Daniela Quintanilla

Hoy se conmemoran 70 años de la firma de la Declaración Universal de Derechos Humanos, adoptada y aprobada por la Asamblea General de Naciones Unidas, e integrada actualmente por 193 países. Una de las principales impulsoras que lideraron el proceso político de consenso internacional sobre la necesidad de poner límites a la soberanía de los Estados y reconocer un mínimo de derechos inherentes a la naturaleza humana, fue una mujer -Eleanor Roosevelt- como tantas otras invisibilizada y silenciada por la historia oficial.

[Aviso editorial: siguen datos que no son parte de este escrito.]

(* ===== verification/GoText.v ===== *)
(** * More of package [strings]

    [Index], [Trim] with a set of characters, and what the functions of
    [GoStrings] do on ASCII text, where every byte is a rune. *)

From S2P Require Import Prelude GoStrings.
From Stdlib Require Import Ascii.

#[local] Open Scope Z_scope.

(** [strings.Index(s, sub)]. *)
Fixpoint index (s sub : string) : option nat :=
  if has_prefix s sub then Some 0%nat
  else match s with "" => None | String _ s' => S <$> index s' sub end.

(** [strings.Trim(s, cutset)]. *)
Definition trim_chars (s : string) (cutset : list Z) : string :=
  let cut (p : Z * string) := bool_decide (p.1 ∈ cutset) in
  bytes_of (reverse (drop_while cut (reverse (drop_while cut (segments s))))).

(** [strings.TrimRight(s, cutset)] *)
Definition trim_right (s : string) (cutset : list Z) : string :=
  bytes_of (reverse (drop_while (fun q => bool_decide (q.1 ∈ cutset)) (reverse (segments s)))).

(** [strings.TrimPrefix] *)
Definition trim_prefix (s p : string) : string :=
  if has_prefix s p then String.substring (String.length p) (String.length s - String.length p) s else s.

(** [strings.TrimSuffix] *)
Definition trim_suffix (s p : string) : string :=
  if has_suffix s p then take_bytes (String.length s - String.length p) s else s.

(** [s[n:]], a panic when [n] is past the end. *)
Definition slice_from (n : nat) (s : string) : option string :=
  if bool_decide (n <= String.length s)%nat then Some (String.substring n (String.length s - n) s) else None.

(** ** [strings.NewReplacer(...).Replace] *)

Definition first_match (pairs : list (string * string)) (s : string) : option (string * string) :=
  find (fun p => has_prefix s p.1) pairs.

(** From left to right, the earliest pair that fits; [skip] bytes of the match
    are still to pass.  [ReplaceAll] is the case of one pair. *)
Fixpoint replace_from (pairs : list (string * string)) (skip : nat) (s : string) : string :=
  match s with
  | "" => ""
  | String a s' =>
    match skip with
    | S k => replace_from pairs k s'
    | O => match first_match pairs s with
           | Some (old, new) => new +:+ replace_from pairs (String.length old - 1) s'
           | None => String a (replace_from pairs 0 s')
           end
    end
  end.
Definition Replace (pairs : list (string * string)) (s : string) : string := replace_from pairs 0 s.

Lemma replace_skip ps p s : replace_from ps (String.length p) (p +:+ s) = replace_from ps 0 s.
Proof. induction p as [|a p IH]; [done|]. rewrite string_app_cons. cbn. apply IH. Qed.

Lemma Replace_no_byte c ps s :
  Forall (fun p => no_byte c p.2 = true) ps -> no_byte c s = true -> no_byte c (Replace ps s) = true.
Proof.
  intros Hps. unfold Replace. generalize 0%nat. induction s as [|a s IH]; intros k Hs; [done|]. cbn [no_byte] in Hs.
  apply andb_true_iff in Hs as [Ha Hs]. cbn [replace_from]. destruct k as [|k]; [|by apply IH].
  destruct (first_match ps (String a s)) as [[old new]|] eqn:Hf.
  - rewrite no_byte_app, IH, andb_true_r by done. unfold first_match in Hf. apply find_some in Hf as [Hin _].
    rewrite Forall_forall in Hps. apply (Hps (old, new)). by apply list_elem_of_In.
  - cbn [no_byte]. by rewrite Ha, IH.
Qed.

(** A byte with a replacement of its own, that has no such byte, goes. *)
Lemma Replace_removes c ps s :
  Forall (fun p => no_byte c p.2 = true) ps -> String c "" ∈ ps.*1 -> no_byte c (Replace ps s) = true.
Proof.
  intros Hps Hin. unfold Replace. generalize 0%nat. induction s as [|a s IH]; intros k; [done|]. cbn [replace_from].
  destruct k as [|k]; [|by apply IH]. destruct (first_match ps (String a s)) as [[old new]|] eqn:Hf.
  - rewrite no_byte_app, IH, andb_true_r. unfold first_match in Hf. apply find_some in Hf as [Hi _].
    rewrite Forall_forall in Hps. apply (Hps (old, new)). by apply list_elem_of_In.
  - cbn [no_byte]. rewrite IH, andb_true_r. apply negb_true_iff, bool_decide_eq_false. intros ->.
    apply list_elem_of_fmap in Hin as ([old new] & He & Hin). cbn in He. subst old.
    apply list_elem_of_In in Hin. apply (find_none _ _ Hf) in Hin. cbn [fst has_prefix] in Hin.
    rewrite bool_decide_true in Hin by done. by destruct s.
Qed.

(** ** [strings.EqualFold] *)

(** The orbits of [unicode.SimpleFold], for two runes not both ASCII. *)
Class Folding := { simple_fold : Z -> Z -> bool }.

Section folding.
Context `{F : Folding}.

(** [strings.EqualFold]: rune by rune, equal, the same ASCII letter, or in one
    orbit of [unicode.SimpleFold]. *)
Definition ascii_lower_rune (r : Z) : Z := if (65 <=? r) && (r <=? 90) then r + 32 else r.
Definition fold_rune (a b : Z) : bool :=
  (a =? b) || (if (a <? 128) && (b <? 128) then ascii_lower_rune a =? ascii_lower_rune b else simple_fold a b).
Fixpoint fold_runes (l m : list Z) : bool :=
  match l, m with
  | [], [] => true
  | a :: l', b :: m' => fold_rune a b && fold_runes l' m'
  | _, _ => false
  end.
Definition equal_fold (a b : string) : bool := fold_runes (runes a) (runes b).
End folding.

(** ** ASCII text *)

Fixpoint all_bytes (p : Z -> bool) (s : string) : bool :=
  match s with "" => true | String a s' => p (byte_val a) && all_bytes p s' end.

Definition byte_seg (a : ascii) : Z * string := (byte_val a, String a "").
Fixpoint chars (s : string) : list ascii := match s with "" => [] | String a s' => a :: chars s' end.

Lemma segments_ascii s : all_bytes (fun b => b <? 128) s = true -> segments s = byte_seg <$> chars s.
Proof.
  induction s as [|a s IH]; [done|]. cbn [all_bytes chars]. intros [Ha Hs]%andb_true_iff.
  cbn [segments]. rewrite Ha, (IH Hs). done.
Qed.

Lemma all_bytes_impl (p q : Z -> bool) s :
  (forall b, p b = true -> q b = true) -> all_bytes p s = true -> all_bytes q s = true.
Proof.
  intros Hpq. induction s as [|a s IH]; cbn; [done|]. rewrite !andb_true_iff. intros [Ha Hs]. auto.
Qed.

Lemma all_bytes_app p s t : all_bytes p (s +:+ t) = all_bytes p s && all_bytes p t.
Proof. induction s as [|a s IH]; [done|]. rewrite string_app_cons. cbn. by rewrite IH, andb_assoc. Qed.

Lemma all_bytes_chars p s : all_bytes p s = forallb (fun a => p (byte_val a)) (chars s).
Proof. induction s as [|a s IH]; [done|]. cbn. by rewrite IH. Qed.

Lemma bytes_of_chars s : bytes_of (byte_seg <$> chars s) = s.
Proof. induction s as [|a s IH]; [done|]. cbn [chars fmap list_fmap]. unfold bytes_of in *. cbn [foldr]. by rewrite IH. Qed.

Lemma encode_ascii a : byte_val a < 128 -> encode_rune (byte_val a) = String a "".
Proof.
  intros Ha. pose proof (byte_val_range a) as Hr. unfold encode_rune.
  rewrite (proj2 (Z.ltb_ge _ _) (proj1 Hr)), (proj2 (Z.ltb_ge 1114111 _)), (proj2 (Z.leb_gt 55296 _)) by lia. cbn [orb andb].
  rewrite (proj2 (Z.ltb_lt _ 128) Ha). by rewrite byte_of_val.
Qed.

Lemma drop_while_none {A} (p : A -> bool) l : Forall (fun x => p x = false) l -> drop_while p l = l.
Proof. destruct 1 as [|x l Hx _]; cbn; [done|]. by rewrite Hx. Qed.

Lemma segments_app_ascii s t : all_bytes (fun b => b <? 128) s = true -> segments (s +:+ t) = segments s ++ segments t.
Proof.
  induction s as [|a s IH]; [done|]. cbn [all_bytes]. intros [Ha Hs]%andb_true_iff. rewrite string_app_cons.
  cbn [segments]. rewrite Ha, (IH Hs). done.
Qed.

Lemma encode_runes_app l m : encode_runes (l ++ m) = encode_runes l +:+ encode_runes m.
Proof. induction l as [|r l IH]; [done|]. cbn. unfold encode_runes in *. cbn. by rewrite IH, string_app_assoc. Qed.

Lemma drop_while_app {A} (p : A -> bool) l m : l <> [] -> Forall (fun x => p x = false) l -> drop_while p (l ++ m) = l ++ m.
Proof. intros Hl. destruct 1 as [|x l Hx _]; cbn; [done|]. by rewrite Hx. Qed.

Lemma substring_all s : String.substring 0 (String.length s) s = s.
Proof. induction s as [|a s IH]; [done|]. cbn. by rewrite IH. Qed.
Lemma sorted_sample (l : list Z) i j : (i <= j < length l)%nat ->
  exists x y, sorted_samples l !! i = Some x /\ sorted_samples l !! j = Some y /\ x <= y /\ x ∈ l /\ y ∈ l.
Proof.
  intros Hij. unfold sorted_samples. assert (Hp := merge_sort_Permutation Z.le l).
  assert (Hs : StronglySorted Z.le (merge_sort Z.le l)) by (apply (StronglySorted_merge_sort _)).
  assert (Hlen : length (merge_sort Z.le l) = length l) by (by rewrite Hp).
  destruct (lookup_lt_is_Some_2 (merge_sort Z.le l) i) as [x Hx]; [lia|].
  destruct (lookup_lt_is_Some_2 (merge_sort Z.le l) j) as [y Hy]; [lia|].
  exists x, y. split; [done|]. split; [done|]. split.
  - destruct (decide (i = j)) as [->|Hne]; [simplify_eq; lia|].
    rewrite <- (take_drop j (merge_sort Z.le l)) in Hs. apply (StronglySorted_app_1_elem_of Z.le _ _ x y Hs).
    + apply list_elem_of_lookup_2 with i. rewrite lookup_take_lt by lia. done.
    + apply list_elem_of_lookup_2 with 0%nat. by rewrite lookup_drop, Nat.add_0_r.
  - rewrite <- Hp. split; by eapply list_elem_of_lookup_2.
Qed.

(** Less than a minute since the last result. *)
Definition held (l : list outcome) (t : Z) : bool :=
  match last l with Some o => t <? OcTime o + 60 * second | None => false end.
(* ===== verification/AuditLogSpec.v ===== *)
(** * What the audit log guarantees

    The chain of hashes as a predicate on entries; the logger keeps it, the
    last hash pins the whole log, and the three ways in which it breaks or
    does not help: rotation, text that is not UTF-8, entries cut off the end. *)

From S2P Require Import Prelude GoStrings GoText GoPath GoJson Io AuditLog.
From Stdlib Require Import Ascii.
#[local] Open Scope Z_scope.

Section spec.
Context `{W : AuditWorld} `{Unicode}.

(** ** The chain *)

Definition entry_digest (e : AuditLogEntry) : string := sha256hex (Marshal (with_hash e "")).

Fixpoint chained (prev : string) (es : list AuditLogEntry) : Prop :=
  match es with
  | [] => True
  | e :: es' => PreviousHash e = prev /\ EntryHash e = entry_digest e /\ chained (EntryHash e) es'
  end.

Definition last_hash (prev : string) (es : list AuditLogEntry) : string :=
  match last es with Some e => EntryHash e | None => prev end.

(** The file of some entries, and the entries of a file. *)
Definition line_of (e : AuditLogEntry) : string := Marshal e +:+ String NEWLINE "".
Definition file_text (es : list AuditLogEntry) : string := foldr (fun e acc => line_of e +:+ acc) "" es.
Definition recorded (text : string) (es : list AuditLogEntry) : Prop :=
  Forall2 (fun line e => Unmarshal line = Some e) (filter (fun line => line <> "") (splitLines text)) es.

(** What VerifyChain says of a file. *)
Definition verify_text (text : string) : result audit_error unit := verify_lines 0 "" (splitLines text).

Lemma chained_snoc prev es e :
  chained prev (es ++ [e]) <-> chained prev es /\ PreviousHash e = last_hash prev es /\ EntryHash e = entry_digest e.
Proof.
  revert prev. induction es as [|a es IH]; intros prev; cbn [app chained].
  - unfold last_hash. cbn. tauto.
  - rewrite IH. assert (Hl : last_hash (EntryHash a) es = last_hash prev (a :: es)).
    { unfold last_hash. rewrite last_cons. by destruct (last es). }
    rewrite Hl. tauto.
Qed.

Lemma chained_take prev es n : chained prev es -> chained prev (take n es).
Proof.
  revert prev n. induction es as [|a es IH]; intros prev n; [by rewrite take_nil|].
  destruct n as [|n]; [done|]. cbn. naive_solver.
Qed.

(** VerifyChain accepts exactly the chained files. *)
Lemma verify_lines_spec i prev lines :
  verify_lines i prev lines = Ok tt <->
  exists es, Forall2 (fun line e => Unmarshal line = Some e) (filter (fun line => line <> "") lines) es /\ chained prev es.
Proof.
  revert i prev. induction lines as [|l lines IH]; intros i prev; cbn [verify_lines].
  { split; [|done]. intros _. exists []. by split; [constructor|]. }
  destruct (decide (l = "")) as [->|Hl].
  - rewrite bool_decide_eq_true_2 by done. rewrite filter_cons_False by tauto. apply IH.
  - rewrite (bool_decide_eq_false_2 _ Hl), filter_cons_True by done.
    destruct (Unmarshal l) as [e|] eqn:He.
    2: { split; [done|]. intros (es & Hes & _). inversion Hes; subst. congruence. }
    fold (entry_digest e). split.
    + destruct (_ || _) eqn:Hg; [done|]. apply orb_false_iff in Hg as [H1%negb_false_iff H2%negb_false_iff].
      apply bool_decide_eq_true in H1, H2. intros (es & Hes & Hc)%IH. exists (e :: es). split; [by constructor|done].
    + intros (es & Hes & Hc). inversion Hes as [|? e' ? es' He' Hes']; subst. rewrite He in He'. injection He' as <-.
      destruct Hc as (H1 & H2 & Hc). rewrite !bool_decide_eq_true_2 by done. cbn. apply IH. eauto.
Qed.

(** ** Lines *)

Lemma omitempty_no_newline n v : no_byte NEWLINE (omitempty n v) = true.
Proof. unfold omitempty. case_bool_decide; [done|]. unfold text_member, member, NEWLINE. by rewrite !no_byte_app, !json_quote_no_newline. Qed.

Lemma Marshal_no_newline e : no_byte NEWLINE (Marshal e) = true.
Proof.
  unfold Marshal, text_member, member. rewrite !no_byte_app, !omitempty_no_newline. unfold NEWLINE.
  by rewrite !json_quote_no_newline, pretty_no_newline.
Qed.

Lemma Marshal_nonempty e : Marshal e <> "".
Proof. done. Qed.
(* ===== verification/Pairing.v ===== *)
(** * Channel pairing ([internal/channels/pairing.go], the guard of [router.go])

    Who may talk to the agents over a chat channel: one-time codes with a limit
    on wrong guesses, the operator's list, the policies, and the tables they are
    kept in.  Failures of most statements are ignored, as in the code, so the
    memory and the tables may differ. *)

From S2P Require Import Prelude GoStrings GoText Envelope Io.
From Stdlib Require Import Ascii.
From stdpp Require Import fin.

#[local] Open Scope Z_scope.

(** ** Data *)

Definition pairingCodeLength : nat := 8.
Definition pairingCodeAlphabet : string := "ABCDEFGHJKLMNPQRSTUVWXYZ23456789".
Definition pairingFailLimit : Z := 5.
Definition pairingFailWindow : Z := 15 * minute.

Record PendingSender := mkPending {
  PeChannelID : string; PeSenderID : string; PeSenderName : string; LastContent : string; FirstSeen : Z; LastSeen : Z }.
Record AuthorizedUser := mkUser {
  UChannelID : string; USenderID : string; USenderName : string; PairedAt : Z; LastActiveAt : Z; UStatus : string }.
Record PairingRequest := mkPairing { PCode : string; PChannelID : string; PCreatedAt : Z; PExpiresAt : Z }.

(** The manager in memory, and its three tables by primary key. *)
Record PairingManager := mkPairingManager {
  pm_db : bool;
  activeCodes : gmap string PairingRequest; users : gmap string AuthorizedUser; policies : gmap string bool;
  pending : gmap string PendingSender; failCount : gmap string Z; failWindow : gmap string Z;
  t_auth : gmap (string * string) AuthorizedUser; t_policy : gmap string bool; t_codes : gmap string PairingRequest }.

Definition with_codes m p := mkPairingManager (pm_db p) m (users p) (policies p) (pending p) (failCount p) (failWindow p) (t_auth p) (t_policy p) (t_codes p).
Definition with_users m p := mkPairingManager (pm_db p) (activeCodes p) m (policies p) (pending p) (failCount p) (failWindow p) (t_auth p) (t_policy p) (t_codes p).
Definition with_policies m p := mkPairingManager (pm_db p) (activeCodes p) (users p) m (pending p) (failCount p) (failWindow p) (t_auth p) (t_policy p) (t_codes p).
Definition with_pending m p := mkPairingManager (pm_db p) (activeCodes p) (users p) (policies p) m (failCount p) (failWindow p) (t_auth p) (t_policy p) (t_codes p).
Definition with_fails c w p := mkPairingManager (pm_db p) (activeCodes p) (users p) (policies p) (pending p) c w (t_auth p) (t_policy p) (t_codes p).
Definition with_t_auth m p := mkPairingManager (pm_db p) (activeCodes p) (users p) (policies p) (pending p) (failCount p) (failWindow p) m (t_policy p) (t_codes p).
Definition with_t_policy m p := mkPairingManager (pm_db p) (activeCodes p) (users p) (policies p) (pending p) (failCount p) (failWindow p) (t_auth p) m (t_codes p).
Definition with_t_codes m p := mkPairingManager (pm_db p) (activeCodes p) (users p) (policies p) (pending p) (failCount p) (failWindow p) (t_auth p) (t_policy p) m.

Definition fresh_manager (open : bool) : PairingManager := mkPairingManager open ∅ ∅ ∅ ∅ ∅ ∅ ∅ ∅ ∅.

Inductive pairing_error := PairingDb | NoRandomness | ChannelRequired | IdsRequired.
Abbreviation pop := (io PairingManager pairing_error).

(** [rand.Int(rand.Reader, n)]: the answer of a draw, below the bound, or an
    error of the reader. *)
Class Randomness := { rand_int : nat -> option (fin 32) }.


(** What [ValidateAndPair] returns: [(false, nil)], [(false, ErrPairingLocked)],
    [(true, nil)], and [(true, err)] when only the table could not be written. *)
Inductive pair_result := Refused | Locked | Paired | PairedUnstored.
#[export] Instance pair_result_eq_dec : EqDecision pair_result. Proof. solve_decision. Defined.

Section pairing.
Context `{U : Unicode} `{R : Randomness} `{F : Folding}.

Definition norm_channel (channelID : string) : string := to_lower (trim_space channelID).
Definition pairingKey (channelID senderID : string) : string := norm_channel channelID +:+ ":" +:+ trim_space senderID.

(** A statement on the tables, when there is a database. *)
Definition exec (f : PairingManager -> PairingManager) : pop unit :=
  m ← get;
  if pm_db m then (_ ← db PairingDb; modify f) else mret tt.

(** ** Starting up *)

Definition load_users (p : PairingManager) : gmap string AuthorizedUser :=
  list_to_map ((fun x : string * string * AuthorizedUser => (pairingKey x.1.1 x.1.2, x.2)) <$>
    filter (fun x => UStatus x.2 = "active") (map_to_list (t_auth p))).
Definition load_policies (p : PairingManager) : gmap string bool :=
  list_to_map ((fun x : string * bool => (to_lower x.1, x.2)) <$> filter (fun x => x.1 <> "") (map_to_list (t_policy p))).

(** [NewPairingManager] over the tables an earlier process left. *)
Definition NewPairingManager : pop unit :=
  _ ← modify (fun p => with_codes ∅ (with_users ∅ (with_policies ∅ (with_pending ∅ (with_fails ∅ ∅ p)))));
  m ← get;
  if negb (pm_db m) then mret tt
  else
    _ ← db PairingDb;
    _ ← db PairingDb;
    _ ← modify (fun p => with_users (load_users p) p);
    _ ← db PairingDb;
    _ ← modify (fun p => with_policies (load_policies p) p);
    t ← now;
    _ ← ignore (exec (fun p => with_t_codes (filter (fun x => t < PExpiresAt x.2) (t_codes p)) p));
    _ ← db PairingDb;
    modify (fun p => with_codes (filter (fun x => t < PExpiresAt x.2 /\ PCode x.2 <> "") (t_codes p)) p).

(** ** Codes *)

Definition alphabet_at (i : fin 32) : ascii := default "A"%char (String.get (fin_to_nat i) pairingCodeAlphabet).

Fixpoint generate (n : nat) : pop string :=
  match n with
  | O => mret ""
  | S n' =>
    k ← draw;
    match rand_int k with
    | None => throw NoRandomness
    | Some i => rest ← generate n'; mret (String (alphabet_at i) rest)
    end
  end.
Definition generatePairingCode : pop string := generate pairingCodeLength.

(** Codes that are not past their end at [t]. *)
Definition unexpired (t : Z) (m : gmap string PairingRequest) : gmap string PairingRequest :=
  filter (fun x => time_after t (PExpiresAt x.2) = false) m.

Definition GeneratePairingCode (channelID : string) : pop string :=
  t ← now;
  _ ← modify (fun p => with_codes (unexpired t (activeCodes p)) p);
  code ← generatePairingCode;
  let channelID := norm_channel channelID in
  let channelID := if bool_decide (channelID = "") then "all" else channelID in
  let req := mkPairing code channelID t (time_add t (10 * minute)) in
  _ ← modify (fun p => with_codes (<[code := req]> (activeCodes p)) p);
  _ ← ignore (exec (fun p => with_t_codes (<[code := req]> (t_codes p)) p));
  mret code.

Definition isPairingCode (code : string) : bool :=
  (len code =? Z.of_nat pairingCodeLength) && forallb (fun c => bool_decide (c ∈ runes pairingCodeAlphabet)) (runes code).

Definition pin_cutset : list Z := runes (":,.!?()[]{}'" +:+ String (byte_of 34) "").

(** [None]: the slice panics; [Some ""]: no code. *)
Definition ExtractPairingPIN (text : string) : option string :=
  let trimmed := trim_space text in
  match index (to_lower trimmed) "/pair" with
  | None => Some ""
  | Some idx =>
    match slice_from (idx + 5) trimmed with
    | None => None
    | Some rest =>
      match fields (trim_space rest) with
      | [] => Some ""
      | f :: _ =>
        let code := to_upper (trim_chars f pin_cutset) in
        Some (if isPairingCode code then code else "")
      end
    end
  end.

(** ** Users *)

Definition upsert (key : string * string) (name : string) (t : Z) (m : gmap (string * string) AuthorizedUser) : gmap (string * string) AuthorizedUser :=
  match m !! key with
  | Some u => <[key := mkUser (UChannelID u) (USenderID u) name (PairedAt u) t "active"]> m
  | None => <[key := mkUser key.1 key.2 name t t "active"]> m
  end.

Definition add_user (channelID senderID senderName : string) (t : Z) (p : PairingManager) : PairingManager :=
  let key := pairingKey channelID senderID in
  with_users (<[key := mkUser channelID senderID senderName t t "active"]> (users p)) (with_pending (delete key (pending p)) p).

Definition bump (key : string) (p : PairingManager) : PairingManager :=
  with_fails (<[key := default 0 (failCount p !! key) + 1]> (failCount p)) (failWindow p) p.

Definition open_window (key : string) (t : Z) (p : PairingManager) : PairingManager :=
  match failWindow p !! key with
  | Some started => if pairingFailWindow <? time_sub t started then with_fails (<[key := 0]> (failCount p)) (<[key := t]> (failWindow p)) p else p
  | None => with_fails (<[key := 0]> (failCount p)) (<[key := t]> (failWindow p)) p
  end.

Definition code_serves (req : PairingRequest) (channelID : string) : bool :=
  let reqChannel := to_lower (PChannelID req) in
  bool_decide (reqChannel = "") || bool_decide (reqChannel = "all") || bool_decide (reqChannel = channelID).

Definition ValidateAndPair (channelID code senderID senderName : string) : pop pair_result :=
  let channelID := norm_channel channelID in
  let code := to_upper (trim_space code) in
  let failKey := pairingKey channelID senderID in
  t ← now;
  _ ← modify (open_window failKey t);
  p ← get;
  if pairingFailLimit <=? default 0 (failCount p !! failKey) then mret Locked
  else match activeCodes p !! code with
  | None => _ ← modify (bump failKey); mret Refused
  | Some req =>
    if negb (code_serves req channelID) then (_ ← modify (bump failKey); mret Refused)
    else
      t1 ← now;
      if time_after t1 (PExpiresAt req)
      then (_ ← modify (fun p => bump failKey (with_codes (delete code (activeCodes p)) p)); mret Refused)
      else
        _ ← modify (fun p => with_fails (delete failKey (failCount p)) (delete failKey (failWindow p))
                               (with_codes (delete code (activeCodes p)) p));
        _ ← ignore (exec (fun p => with_t_codes (delete code (t_codes p)) p));
        t2 ← now;
        _ ← modify (add_user channelID senderID senderName t2);
        stored ← attempt (exec (fun p => with_t_auth (upsert (channelID, senderID) senderName t2 (t_auth p)) p));
        mret (if is_ok stored then Paired else PairedUnstored)
  end.

Definition IsAuthorized (channelID senderID : string) (p : PairingManager) : bool :=
  match users p !! pairingKey channelID senderID with Some u => bool_decide (UStatus u = "active") | None => false end.

Definition touch (t : Z) (u : AuthorizedUser) : AuthorizedUser :=
  mkUser (UChannelID u) (USenderID u) (USenderName u) (PairedAt u) t (UStatus u).

Definition TouchUser (channelID senderID : string) : pop unit :=
  let key := pairingKey channelID senderID in
  p ← get;
  match users p !! key with
  | None => mret tt
  | Some u =>
    t ← now;
    _ ← modify (fun p => with_users (<[key := touch t u]> (users p)) p);
    ignore (exec (fun p => with_t_auth (alter (touch t) (channelID, senderID) (t_auth p)) p))
  end.

Definition ListAuthorized (channelID : string) (p : PairingManager) : list AuthorizedUser :=
  filter (fun u => UStatus u = "active" /\ (channelID = "" \/ UChannelID u = channelID)) (snd <$> map_to_list (users p)).

Definition revoke (u : AuthorizedUser) : AuthorizedUser :=
  mkUser (UChannelID u) (USenderID u) (USenderName u) (PairedAt u) (LastActiveAt u) "revoked".

Definition RevokeUser (channelID senderID : string) : pop unit :=
  let key := pairingKey channelID senderID in
  _ ← modify (fun p => with_users (delete key (users p)) (with_pending (delete key (pending p)) p));
  exec (fun p => with_t_auth (alter revoke (channelID, senderID) (t_auth p)) p).

Definition AuthorizeSender (channelID senderID senderName : string) : pop unit :=
  if bool_decide (trim_space channelID = "") || bool_decide (trim_space senderID = "") then throw IdsRequired
  else
    let channelID := norm_channel channelID in
    t ← now;
    let senderName := if bool_decide (senderName = "") then senderID else senderName in
    _ ← modify (add_user channelID senderID senderName t);
    exec (fun p => with_t_auth (upsert (channelID, senderID) senderName t (t_auth p)) p).

(** ** Listings, policies, waiting senders *)

Definition ListActiveCodes : pop (list PairingRequest) :=
  t ← now;
  _ ← modify (fun p => with_codes (unexpired t (activeCodes p)) p);
  gets (fun p => snd <$> map_to_list (activeCodes p)).

Definition ListPolicies (p : PairingManager) : gmap string bool := policies p.
Definition ChannelRequiresPairing (channelID : string) (p : PairingManager) : bool :=
  default false (policies p !! norm_channel channelID).

Definition SetChannelRequiresPairing (channelID : string) (required : bool) : pop unit :=
  let channelID := norm_channel channelID in
  if bool_decide (channelID = "") then throw ChannelRequired
  else
    _ ← modify (fun p => with_policies (<[channelID := required]> (policies p)) p);
    exec (fun p => with_t_policy (<[channelID := required]> (t_policy p)) p).

Definition NoteUnpaired (channelID senderID senderName content : string) : pop unit :=
  if bool_decide (senderID = "") then mret tt
  else
    t ← now;
    let key := pairingKey channelID senderID in
    let c := trim_space content in
    let c := if 240 <? len c then take_bytes 240 c else c in
    modify (fun p => with_pending (<[key :=
      match pending p !! key with
      | Some prev => mkPending (PeChannelID prev) (PeSenderID prev) senderName c (FirstSeen prev) t
      | None => mkPending (norm_channel channelID) senderID senderName c t t
      end]> (pending p)) p).

Definition ListPending (p : PairingManager) : list PendingSender := snd <$> map_to_list (pending p).

(** ** The guard of inbound messages ([router.go]) *)

Definition pairingRequired (accts : option (gmap string ChannelAccount)) (msg : InboundMessage) (p : PairingManager) : bool :=
  ChannelRequiresPairing (IChannelID msg) p ||
  match accts with
  | None => false
  | Some m =>
    (negb (bool_decide (IAccountID msg = "")) && match m !! IAccountID msg with Some a => RequiresPairing a | None => false end)
    || existsb (fun x => equal_fold (AccChannel x.2) (IChannelID msg) && RequiresPairing x.2) (map_to_list m)
  end.

Inductive guard_result := LetThrough | JustPaired | PairingFailed | UnpairedSender | GuardPanic.

Definition enforcePairing (accts : option (gmap string ChannelAccount)) (msg : InboundMessage) : pop guard_result :=
  p ← get;
  if negb (pairingRequired accts msg p) then mret LetThrough
  else if IsAuthorized (IChannelID msg) (ISenderID msg) p
  then (_ ← TouchUser (IChannelID msg) (ISenderID msg); mret LetThrough)
  else
    let unpaired : pop guard_result :=
      _ ← NoteUnpaired (IChannelID msg) (ISenderID msg) (ISenderName msg) (IContent msg); mret UnpairedSender in
    match ExtractPairingPIN (IContent msg) with
    | None => mret GuardPanic
    | Some pin =>
      if bool_decide (pin = "") then unpaired
      else
        r ← ValidateAndPair (IChannelID msg) pin (ISenderID msg) (ISenderName msg);
        match r with
        | Locked | PairedUnstored => mret PairingFailed
        | Paired => mret JustPaired
        | Refused => unpaired
        end
    end.

End pairing.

Pretendiendo obligarnos al silencio, obediencia y sumisión, las mujeres somos castigadas jurídica, social y moralmente al mostrarnos capaces de ejercer soberanía sobre nuestros cuerpos y dirigir la organización de nuestras vidas. El orden neoliberal procura cuerpos sumisos a sus intereses, dóciles para ser ajustados a sus pretensiones, arraigado esto en formas de opresión coercitivas y correctivas como la violencia sexual, acto vejatorio que encubre su raíz en discursos circunscritos al deseo y lo sexual.

Para promover un respeto sustantivo y profundo con los derechos humanos urge que consideremos todos estos elementos que ponemos sobre la mesa, que defendamos la memoria y la dignidad, y respetemos los derechos humanos y los organismos que la comunidad internacional ha construido para protegerlos y promoverlos.